Dès que la frontière entre l’humain et le monstre s’est estompée de la sorte, que les barrières et les murs sont tombés et que le monstre a pris un visage, les choses deviennent vraiment intéressantes. Car quelle est donc la différence ? Soudain, il ne s’agit plus du monstre, mais de l’être humain lui-même. Qui sommes-nous ? Que signifie ce « nous » ? C’est là que surgit la véritable peur.

 

Ce qui fait des humains des humains, c’est leur capacité à agir. Le pilotage entre la tête et le reste de leurs membres. Leur être monolithe. En fin de compte, toutes les idéologies occidentales se rejoignent en cela. Être par la pensée. Le dynamisme de l’individu. Le triomphe de la volonté.

 

Les monstres naissent là où cette force individuelle est violée de l’extérieur. Là où tout à coup, une puissance externe anonyme prend le contrôle de notre corps, en prend les rênes. Là où les membres se mettent subitement à mener leur propre vie. Les bras deviennent des serpents, les doigts des crochets à viande. C’est là que se situe la frontière entre l’humain et le monstre. Où ce qu’on possède prend possession de nous, où l’autonomie devient mécanique. Où dehors et dedans se dissolvent en un grand champ de forces. Plus de frontière. Plus d’humain. Plus qu’un monstre, profondément enfoui en soi.

 

3. Plus que du ressenti

 

Lorsque le dehors disparaît, la véritable monstruosité fait irruption. La lumière s’éteint. Le visage s’efface. Et avec lui, notre faculté de discernement, notre contrôle étroit des frontières entre nous et tous les monstres extérieurs. Sur le terrain de jeu qui s’ouvre, nous ne jouons plus à domicile. Tout est noyé dans l’obscurité, la dissimulation, de la marge inéclairée : le terrain de jeu du monstre lui-même. On avance à vue.

 

Nous ne sommes plus qu’oreilles : le chemin le plus direct des forces extérieures vers notre être le plus intime.
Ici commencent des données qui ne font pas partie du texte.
(* ===== verification/Expr.v ===== *)
(** * expr: src/cmd/posix/expr.c

    The evaluator of command line expressions: two stacks, operators and values,
    and reduction by precedence.  The array of values is the cells in use, top
    first, and the numbers left in the cells above them, [None] before the first
    store; reading such a number is [Ub], as is a NULL string and an overflow.
    Regular expressions are those of <regex.h>, a parameter.  [match] cuts its
    subject at the end of the group, which nothing reads afterwards. *)

From stdpp Require Import strings pretty.
From S2P Require Import Prelude CString Stdio Strtonum Utf.

Local Open Scope Z_scope.

(** The exit status of an error and the text printed. *)
Record xstate := mkX { x_status : Z; x_out : cstr }.
#[export] Instance eta_xstate : Eta xstate := λ s, mkX (x_status s) (x_out s).
Definition enprintf {A} (status : Z) (msg : cstr) : M xstate A :=
  modify (set x_status (λ _, status)) ;; eprintf msg.

(** Operators that are one character represent themselves. *)
Inductive tok := VAL | Chr (c : ascii) | GE | LE | NE.
#[export] Instance tok_eq_dec : EqDecision tok.
Proof. solve_decision. Defined.

Record val := mkVal { v_str : option cstr; v_num : option Z }.

(** <regex.h>: compiling gives an error or an expression, its number of groups, and
    the offsets of the match and of its first group. *)
Class Regex := {
  regex : Type;
  regcomp : cstr → regex + cstr;
  re_nsub : regex → nat;
  regexec : regex → cstr → option ((Z * Z) * (Z * Z))
}.

Definition lex (s : cstr) : tok :=
  match s with
  | [c] => if decide (c ∈ lit "|&=><+-*/%():") then Chr c else VAL
  | [c; e] =>
      if decide (c ∈ lit "><!" ∧ e = "="%char) then
        if decide (c = ">"%char) then GE else if decide (c = "<"%char) then LE else NE
      else VAL
  | _ => VAL
  end.

(** [prec]; [None] is the type 0 before the first token. *)
Definition prec (t : tok) : nat :=
  match t with
  | VAL => 0
  | GE | LE | NE => 3
  | Chr c =>
      if decide (c = "|"%char) then 1
      else if decide (c = "&"%char) then 2
      else if decide (c ∈ lit "=><") then 3
      else if decide (c ∈ lit "+-") then 4
      else if decide (c ∈ lit "*/%") then 5
      else if decide (c = ":"%char) then 6 else 0
  end.

Section expr.
Context `{Regex}.

Definition num_of (v : val) : M xstate Z := deref (v_num v).
Definition nonempty (s : option cstr) : bool := match s with Some (_ :: _) => true | _ => false end.

Definition tonum (v : val) : M xstate Z :=
  match v_str v with
  | None => num_of v
  | Some s =>
      match strtonum s LLONG_MIN LLONG_MAX with
      | inl d => mret d
      | inr _ => enprintf 2 (lit "error: expected integer, got " ++ s)
      end
  end.

(** A result of signed arithmetic. *)
Definition llong (z : Z) : M xstate val :=
  if decide (LLONG_MIN ≤ z ≤ LLONG_MAX) then mret (mkVal None (Some z)) else mub.
Definition ezero (z : Z) : M xstate unit := if decide (z ≠ 0) then mret tt else enprintf 2 "division by zero".

(** Its sign is that of the comparison. *)
Definition valcmp (a b : val) : M xstate comparison :=
  s1 <- deref (v_str a) ;;
  s2 <- deref (v_str b) ;;
  match strtonum s1 LLONG_MIN LLONG_MAX, strtonum s2 LLONG_MIN LLONG_MAX with
  | inl d1, inl d2 => mret (d1 ?= d2)
  | _, _ => mret (strcmp s1 s2)
  end.
Definition boolean (b : bool) : val := mkVal None (Some (if b then 1 else 0)).

Definition match_ (vstr vregx : val) : M xstate val :=
  regx <- deref (v_str vregx) ;;
  str <- deref (v_str vstr) ;;
  match regcomp (lit "^" ++ regx) with
  | inr err => enprintf 3 (lit "invalid regex: " ++ err)
  | inl re =>
      match regexec re str with
      | None => mret (mkVal (if decide (re_nsub re = 0%nat) then None else Some []) (Some 0))
      | Some ((so, eo), (so1, eo1)) =>
          if decide (re_nsub re ≠ 0%nat) then
            if decide (0 ≤ so1 ≤ eo1 ∧ eo1 ≤ Z.of_nat (length str)) then
              mret (mkVal (Some (take (Z.to_nat (eo1 - so1)) (drop (Z.to_nat so1) str))) (Some 0))
            else mub
          else if decide (0 ≤ so ≤ eo ∧ eo ≤ Z.of_nat (length str)) then
            n <- utfnlen (drop (Z.to_nat so) (bytes_of str) ++ [0]) (Z.to_nat (eo - so)) ;;
            mret (mkVal None (Some (Z.of_nat n)))
          else mub
      end
  end.

(** The switch of doop, on its two operands. *)
Definition binop (op : tok) (a b : val) : M xstate val :=
  let arith (f : Z → Z → M xstate val) := x <- tonum a ;; y <- tonum b ;; f x y in
  let cmp (f : comparison → bool) := c <- valcmp a b ;; mret (boolean (f c)) in
  match op with
  | GE => cmp (λ c, bool_decide (c ≠ Lt))
  | LE => cmp (λ c, bool_decide (c ≠ Gt))
  | NE => cmp (λ c, bool_decide (c ≠ Eq))
  | VAL => mret (mkVal None (Some 0))
  | Chr c =>
      if decide (c = "|"%char) then
        if nonempty (v_str a) then mret (mkVal (v_str a) (Some 0))
        else
          n <- (match v_str a with None => num_of a | Some _ => mret 0 end) ;;
          if decide (n ≠ 0) then mret (mkVal None (Some n))
          else if nonempty (v_str b) then mret (mkVal (v_str b) (Some 0))
          else m <- num_of b ;; mret (mkVal None (Some m))
      else if decide (c = "&"%char) then
        let truth (v : val) := if nonempty (v_str v) then mret true else n <- num_of v ;; mret (bool_decide (n ≠ 0)) in
        ta <- truth a ;;
        if (ta : bool) then
          tb <- truth b ;;
          mret (if (tb : bool) then a else mkVal None (Some 0))
        else mret (mkVal None (Some 0))
      else if decide (c = "="%char) then cmp (λ c, bool_decide (c = Eq))
      else if decide (c = ">"%char) then cmp (λ c, bool_decide (c = Gt))
      else if decide (c = "<"%char) then cmp (λ c, bool_decide (c = Lt))
      else if decide (c = "+"%char) then arith (λ x y, llong (x + y))
      else if decide (c = "-"%char) then arith (λ x y, llong (x - y))
      else if decide (c = "*"%char) then arith (λ x y, llong (x * y))
      else if decide (c = "/"%char) then arith (λ x y, ezero y ;; llong (Z.quot x y))
      else if decide (c = "%"%char) then
        arith (λ x y, ezero y ;; if decide (x = LLONG_MIN ∧ y = -1) then mub else llong (Z.rem x y))
      else if decide (c = ":"%char) then match_ a b
      else mret (mkVal None (Some 0))
  end.

(** The number that stays in the cell of the second operand: [tonum] stores it. *)
Definition left_num (op : tok) (b : val) : option Z :=
  match op, v_str b with
  | Chr c, Some s =>
      if decide (c ∈ lit "+-*/%") then
        match strtonum s LLONG_MIN LLONG_MAX with inl d => Some d | inr _ => v_num b end
      else v_num b
  | _, _ => v_num b
  end.

(** The operators, top first; the values, top first; the numbers above them; and
    the type of the last token. *)
Record stacks := mkSt { st_ops : list tok; st_live : list val; st_dead : list (option Z); st_last : option tok }.

Definition doop (st : stacks) : M xstate stacks :=
  match st_ops st with
  | [] => mub
  | op :: ops =>
      if decide (op = Chr "(") then enprintf 2 "syntax error: extra ("
      else
        match st_live st with
        | b :: a :: live =>
            ret <- binop op a b ;;
            mret (mkSt ops (ret :: live) (left_num op b :: st_dead st) (st_last st))
        | _ => enprintf 2 "syntax error: missing expression or extra operator"
        end
  end.

(** [while (opp > ophead && p(opp[-1])) doop(...)]; each round takes an operator. *)
Fixpoint doops (fuel : nat) (p : tok → bool) (st : stacks) : M xstate stacks :=
  match st_ops st with
  | [] => mret st
  | op :: _ =>
      if p op then
        match fuel with
        | O => mfuel
        | S fuel => st <- doop st ;; doops fuel p st
        end
      else mret st
  end.
Definition reduce (p : tok → bool) (st : stacks) : M xstate stacks := doops (length (st_ops st)) p st.

(** [*opp++ = type]; the array has a cell for each argument. *)
Definition push_op (n : nat) (t : tok) (st : stacks) : M xstate stacks :=
  if decide (length (st_ops st) < n)%nat then
    mret (mkSt (t :: st_ops st) (st_live st) (st_dead st) (st_last st))
  else mub.
(** [valp->str = *expr; valp++] *)
Definition push_val (s : cstr) (st : stacks) : M xstate stacks :=
  match st_dead st with
  | [] => mub
  | n :: dead => mret (mkSt (st_ops st) (mkVal (Some s) n :: st_live st) dead (st_last st))
  end.

Definition prec_last (t : option tok) : nat := match t with None => 0%nat | Some t => prec t end.

Definition token (n : nat) (s : cstr) (st : stacks) : M xstate stacks :=
  let type := lex s in
  st <- (if decide (type = VAL) then push_val s st
         else if decide (type = Chr "(") then push_op n type st
         else if decide (type = Chr ")") then
           if decide (st_last st = Some (Chr "(")) then enprintf 2 "syntax error: empty ( )"
           else
             st <- reduce (λ t, bool_decide (t ≠ Chr "(")) st ;;
             match st_ops st with
             | [] => enprintf 2 "syntax error: extra )"
             | _ :: ops => mret (mkSt ops (st_live st) (st_dead st) (st_last st))
             end
         else if decide (prec_last (st_last st) ≠ 0%nat) then enprintf 2 "syntax error: extra operator"
         else
           st <- reduce (λ t, bool_decide (prec type ≤ prec t)%nat) st ;;
           push_op n type st) ;;
  mret (mkSt (st_ops st) (st_live st) (st_dead st) (Some type)).

Fixpoint tokens_loop (n : nat) (ss : list cstr) (st : stacks) : M xstate stacks :=
  match ss with
  | [] => mret st
  | s :: ss => st <- token n s st ;; tokens_loop n ss st
  end.

(** [puts] or [printf("%lld\n")], and whether the value is true *)
Definition finish (v : val) : M xstate bool :=
  match v_str v with
  | Some s =>
      modify (set x_out (λ o, o ++ s ++ [NL])) ;;
      if nonempty (v_str v) then mret true else n <- num_of v ;; mret (bool_decide (n ≠ 0))
  | None =>
      n <- num_of v ;;
      modify (set x_out (λ o, o ++ lit (pretty n) ++ [NL])) ;;
      mret (bool_decide (n ≠ 0))
  end.

Definition parse (argv : list cstr) : M xstate bool :=
  let n := length argv in
  st <- tokens_loop n argv (mkSt [] [] (replicate n None) None) ;;
  st <- reduce (λ _, true) st ;;
  match st_live st with
  | [] => enprintf 2 "syntax error: missing expression"
  | [v] => finish v
  | _ => enprintf 2 "syntax error: extra expression"
  end.

Definition expr_main (argv : list cstr) : M xstate Z := r <- parse argv ;; mret (if (r : bool) then 0 else 1).
End expr.

(** ** Examples, with no regular expressions *)

Definition no_regex : Regex := {| regex := unit; regcomp := λ _, inr []; re_nsub := λ _, 0%nat; regexec := λ _ _, None |}.
Definition run_expr (l : list string) : out xstate Z := @expr_main no_regex (lits l) (mkX 0 []).

Example expr_prec : run_expr ["2"; "+"; "3"; "*"; "4"; "-"; "("; "1"; "-"; "6"; ")"; "/"; "2"] = Ok 0 (mkX 0 (lit "16" ++ [NL])).
Proof. vm_compute. reflexivity. Qed.
(** Comparing the result of a calculation reads a NULL string. *)
Example expr_compare_result : run_expr ["1"; "+"; "1"; "="; "2"] = Ub.
Proof. vm_compute. reflexivity. Qed.
(** A zero that was not calculated counts as true. *)
Example expr_or_zero : run_expr ["0"; "|"; "5"] = Ok 0 (mkX 0 (lit "0" ++ [NL])).
Proof. vm_compute. reflexivity. Qed.
(** The number of an empty string is not initialised. *)
Example expr_empty : run_expr [String.EmptyString; "&"; "1"] = Ub.
Proof. vm_compute. reflexivity. Qed.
Ou est-ce l’inverse ? Et le monstre se fraye-t-il un chemin du dedans vers le dehors ? Bruyant et indistinct, son écho s’ouvre comme une étreinte majestueuse qui engloutit tout le monde extérieur : toute peur, toute guerre, tout le paysage sonore planétaire du cosmos. Vibrations intérieures, amplifiées à l’extrême. Voilà exactement ce que sont les monstres : rien de plus que des extériorisations.

 

Les monstres sont ce que nous sommes.

Ils sont en dehors de nous.

Ils sont profondément au dedans de nous.



Wouter Hillaert est journaliste culturel et enseigne au Conservatoire d’Anvers. Invité par Milø Slayers, il a écrit ce texte comme une réaction/réflexion après avoir accompagné Milø pendant son processus de répétition pour Monstrare et/ou Monere comme assistant de production.